Martin, who claims to be a perpetual student, said Days of the Endless Corvette served as his dissertation while he was working on a Ph.D. in fiction writing at Georgia State University.
“Had I the money and the leisure, I tell ya, I think I would be in school at this moment,” he said.
“It may be a little late in life, but I’m a damn good student,” he said. “I’m a damn fine student. I would be a pleasure in anybody’s classroom.”
Days of the Endless Corvette chronicles the life of Earl, a slightly off-key young man in the small-town South who falls hard for his neighbor, the bookish and oblivious Ellen.
“It’s kind of a tall tale,” he said. “It’s like stories I grew up with as a kid.”
In a way, Martin created the main character after himself.
“I’m the same fix-it man in my house,” he said. “Whenever I would put something back together, my wife would always be concerned about the number of leftover parts I seemed to generate.”
Martin’s Earl is no Paul Bunyon, but his hero has grandiose ambitions equal in stature. Earl believes that if he takes apart — and subsequently rebuilds — the same 1953 Corvette several times, saving excess pieces, he eventually will have enough parts to build an entire car and keep the original behind.
“That’s the moral of the story,” Martin said. “That it’s the sort of thing that’s just barely possible.”
Such a story of hope and possibility is part of his success, specifically in the Southeastern United States.

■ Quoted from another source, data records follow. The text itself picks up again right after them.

Definition renderConnections (tables : list table) (selectedColumn : string)
  (connections : list connection) : result (list (option drawnConnection)) :=
  mapM (renderConnection tables selectedColumn) connections.

(** [isColumnHighlighted(tableId, column)] *)
Definition isColumnHighlighted (connections : list connection)
  (selectedColumn : string) (tableId column : string) : bool :=
  existsb (fun conn =>
             (String.eqb (ep_table (from conn)) tableId
              && String.eqb (ep_column (from conn)) column)
             || (String.eqb (ep_table (to conn)) tableId
                 && String.eqb (ep_column (to conn)) column))
          connections
  && String.eqb column selectedColumn.

Record drawnRow := mkRow {
  row_column : string; row_y : R; row_highlighted : bool
}.

Record drawnTable := mkDrawnTable {
  dt_id : string;
  dt_x : R; dt_y : R; dt_width : R; dt_height : R;
  dt_expanded : bool;
  dt_rows : list drawnRow
}.

Fixpoint renderRows (connections : list connection) (selectedColumn : string)
  (t : table) (p : point) (colIndex : nat) (cols : list string)
  : list drawnRow :=
  match cols with
  | [] => []
  | column :: rest =>
      mkRow column (pos_y p + 55 + INR colIndex * 20)
            (isColumnHighlighted connections selectedColumn (id t) column)
      :: renderRows connections selectedColumn t p (S colIndex) rest
  end.

(** The callback of [tables.map]; [None] is [return null]. *)
Definition renderTable (expandedTables : list string)
  (connections : list connection) (selectedColumn : string) (t : table)
  : option drawnTable :=
  match position t with
  | None => None
  | Some p =>
      let isExpanded := includes expandedTables (id t) in
      let tableHeight := tableHeight expandedTables t in
      Some (mkDrawnTable (id t) (pos_x p) (pos_y p) 240 tableHeight isExpanded
              (if isExpanded
               then renderRows connections selectedColumn t p 0
                      (match columns t with Some cs => cs | None => [] end)
               else []))
  end.

(** The content of the scene's [<g transform=...>]. *)
Definition renderScene (tables : list table) (connections : list connection)
  (expandedTables : list string) (selectedColumn : string)
  : result (list (option drawnConnection) * list (option drawnTable)) :=
  conns <- renderConnections tables selectedColumn connections ;;
  Ok (conns, map (renderTable expandedTables connections selectedColumn) tables).

(** ** The zoom controls of the toolbar *)

(** [Math.round(x)]: the nearest integer, halves upwards. *)
Definition jsRound (x : R) : Z := Int_part (x + 1/2).

(** The label between the two zoom buttons,
    [{Math.round(transform.scale * 100)}%]. *)
Definition zoomLabel (T : transform) : Z := jsRound (scale T * 100).

(** [disabled={transform.scale <= 0.1}] of the zoom-out button *)
Definition zoomOutDisabled (T : transform) : bool :=
  if Rle_dec (scale T) (1/10) then true else false.

(** [disabled={transform.scale >= 3}] of the zoom-in button *)
Definition zoomInDisabled (T : transform) : bool :=
  if Rle_dec 3 (scale T) then true else false.

(** ** The agent log of [DataIntelligencePlatform]

    Every three seconds an interval appends one entry:
    [setAgentLogs(prev => [...prev.slice(-9), {...}])]. *)

Record agentLog := mkAgentLog {
  log_id : Z;                      (* Date.now() *)
  log_agent : option string;       (* agentNames[...], undefined off the array *)
  log_activity : option string;    (* activities[...] *)
  log_timestamp : string           (* new Date().toLocaleTimeString() *)
}.

Definition agentNames : list string :=
  ["Data Profiler"; "Quality Validator"; "Lineage Tracker"]%string.

Definition activities : list string :=
  ["Profiling table"; "Validating data"; "Tracking lineage";
   "Detecting anomalies"]%string.

(** [arr.slice(-n)]: the last [n] elements, the whole array when it is
    shorter. *)
Definition sliceLast {A} (n : nat) (arr : list A) : list A :=
  skipn (List.length arr - n) arr.

(** [arr[Math.floor(random * arr.length)]]; [random] is what
    [Math.random()] returned. *)
Definition pickRandom (arr : list string) (random : R) : option string :=
  let i := Int_part (random * INR (List.length arr)) in
  if Z.ltb i 0 then None else nth_error arr (Z.to_nat i).

(** The updater of the interval, given what [Date.now()], the two
    [Math.random()] calls and [toLocaleTimeString()] returned. *)
Definition appendAgentLog (prev : list agentLog) (now : Z) (random1 random2 : R)
  (time : string) : list agentLog :=
  sliceLast 9 prev
  ++ [mkAgentLog now (pickRandom agentNames random1)
                 (pickRandom activities random2) time].

(** One tick of the interval. *)
Record logTick := mkTick {
  tick_now : Z; tick_random1 : R; tick_random2 : R; tick_time : string
}.

Definition runAgentLog (ticks : list logTick) : list agentLog :=
  fold_left (fun prev k =>
               appendAgentLog prev (tick_now k) (tick_random1 k)
                              (tick_random2 k) (tick_time k))
            ticks [].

“Truthfully, my goal was to write a good story,” he said, “To write a story that people would read and enjoy. It’s really that simple. Nothing more important than that.”

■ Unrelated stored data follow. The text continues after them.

(** C10. When start-streaming spawns the worker with
    [stream_only_when_active] set, it has stored the current time in
    [last_model_change_time] first, so that the gate is open at that
    time.  The session therefore begins with cycles that export and
    send although the handler is never called: on a run of turns that
    each begin less than [inactivity_threshold] after the start (and on
    which export and [sendall] succeed), the thread schedules one
    export and calls [sendall] once per turn, the peer receives the
    frames in order, and the thread is still looping.  After any
    undisturbed beginning of the session, an iteration that begins
    within the threshold gets past the gate and schedules the export. *)
Theorem start_streaming_begins_active
    (w0 : World) (t0 : Q) (w1 : World) :
  stream_only_when_active (scene w0) = true →
  (0 < inactivity_threshold (scene w0))%Q →
  export_lock (globals w0) = false →
  start_streaming_execute t0 w0 = (FINISHED, w1) →
  last_model_change_time (globals w1) = t0
  ∧ streaming_thread (globals w1) = Some true
  ∧ (∀ c, now c = t0 → gate_closed c w1 = false)
  ∧ (∀ sched rmtree_ok,
       Forall (first_cycle t0 (inactivity_threshold (scene w0))) sched →
       let r := stream_scene_data sched rmtree_ok w1 in
       outcome_of r = Normal StillRunning
       ∧ sent_bytes r
         = wire (outside w1) ++ concat (map (λ st, cycle_frame (cycle st)) sched)
       ∧ export_requests (events_of r) = length sched
       ∧ sendall_calls (events_of r) = length sched)
  ∧ (∀ early rmtree_ok w2 ev c,
       Forall undisturbed early →
       stream_scene_data early rmtree_ok w1 = (Normal StillRunning, w2, ev) →
       (now c - t0 < inactivity_threshold (scene w0))%Q →
       mkdtemp_error c = None →
       (∃ evs, events_of (loop_body c w2)
               = Mkdtemp (next_dir (outside w2))
                 :: Register (ExportCallback (next_dir (outside w2))) :: evs)
       ∧ (∀ P, export c = Exported P →
               Wire.len P < 2 ^ 32 →
               send c = SendCompleted →
               sent_bytes (loop_body c w2)
               = wire (outside w2) ++ big_endian32 (Wire.len P) ++ P)).
Proof.
  intros Hs Hth Hl Hstart.
  destruct (start_streaming_finished _ _ _ Hstart) as (S1 & S2 & S3 & S4 & S5 & S6).
  rewrite Hs in S6. split_and!; [done|done| | |].
  - intros c Hc. apply gate_open_iff. right.
    rewrite S6, S1, Hc. cbn.
    assert (Hz : (t0 - t0 == 0)%Q) by ring. by rewrite Hz.
  - intros sched rmtree_ok Hf. cbn zeta.
    destruct (while_not_stopped_first_cycles sched (set_temp_dir None w1) t0)
      as (W1 & W2 & W3 & W4).
    { cbn. by rewrite S1. }
    { exact S6. }
    { cbn. by rewrite S3. }
    { exact S4. }
    { cbn. by rewrite S1. }
    unfold stream_scene_data. rewrite stream_enter_while.
    destruct (while_not_stopped sched (set_temp_dir None w1)) as [[o w2] ev].
    unfold outcome_of, world_of, events_of, sent_bytes in *. cbn [fst snd] in *.
    subst o. cbn [fst snd]. split_and!; [done|exact W2|exact W3|exact W4].
  - intros early rmtree_ok w2 ev c Hu Hrun Hnow Hm.
    apply stream_scene_data_running in Hrun.
    destruct (while_not_stopped_keeps early (set_temp_dir None w1) Hu)
      as (K1 & K2 & K3 & K4).
    cbn zeta in K1, K2, K3, K4. rewrite Hrun in K1, K2, K3, K4.
    unfold world_of in *. cbn [fst snd set_temp_dir scene globals] in *.
    rewrite S1 in K1, K2. cbn in K1, K2.
    assert (Hg : gate_closed c w2 = false).
    { apply gate_open_iff. right. by rewrite K2, K3, S6. }
    assert (Hl2 : export_lock (globals w2) = false).
    { apply K4. by rewrite S3. }
    split.
    + by apply loop_body_requests_export.
    + intros P He HL Hsd. by apply loop_body_sends.
Qed.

A high-school English teacher and debate coach in Atlanta, he launches into discussions of his love of literature with the gusto of a dedicated educator.
“There will be a place for the novel,” Martin said. “There’s no substitute for it.”
Though calling himself a technological “dinosaur,” he argues for the continued existence of the novel against the advent of Amazon’s Kindle.
“When I was a teenager, I read Journey to the Center of the Earth, and the book was made with perfect binding,” he said. “And as I was reading the book, the pages began to fall out. Which was great. Because this book I was reading was that story — bridges were constantly collapsing behind them, and tunnels were caving in, and they were running as fast as they could to an exit they weren’t sure would exist … And that’s what the book was doing to me — I had to read faster and faster, and the thing was collapsing in my hands.”
Martin, whose second novel, Paradise Dogs, is in his agent’s hands awaiting a publisher, lives in Atlanta with his wife, college-age daughters, and a dog.
Though he’s often busy with teaching and coaching, he finds the time to write often.
“I’ve got a novella … Lord help me, I don’t know why anyone would want to have a novella,” Martin said. “And I’ve got another story, but I keep taking breaks, hitting a brick wall, and then gotta start over again. I write a lot. I’m pretty productive.”
And where does all that creativity leave Martin’s family life?
“Well, I neglect my family,” he said jokingly. “You can always get another family, but how many story ideas are you gonna have in your life?”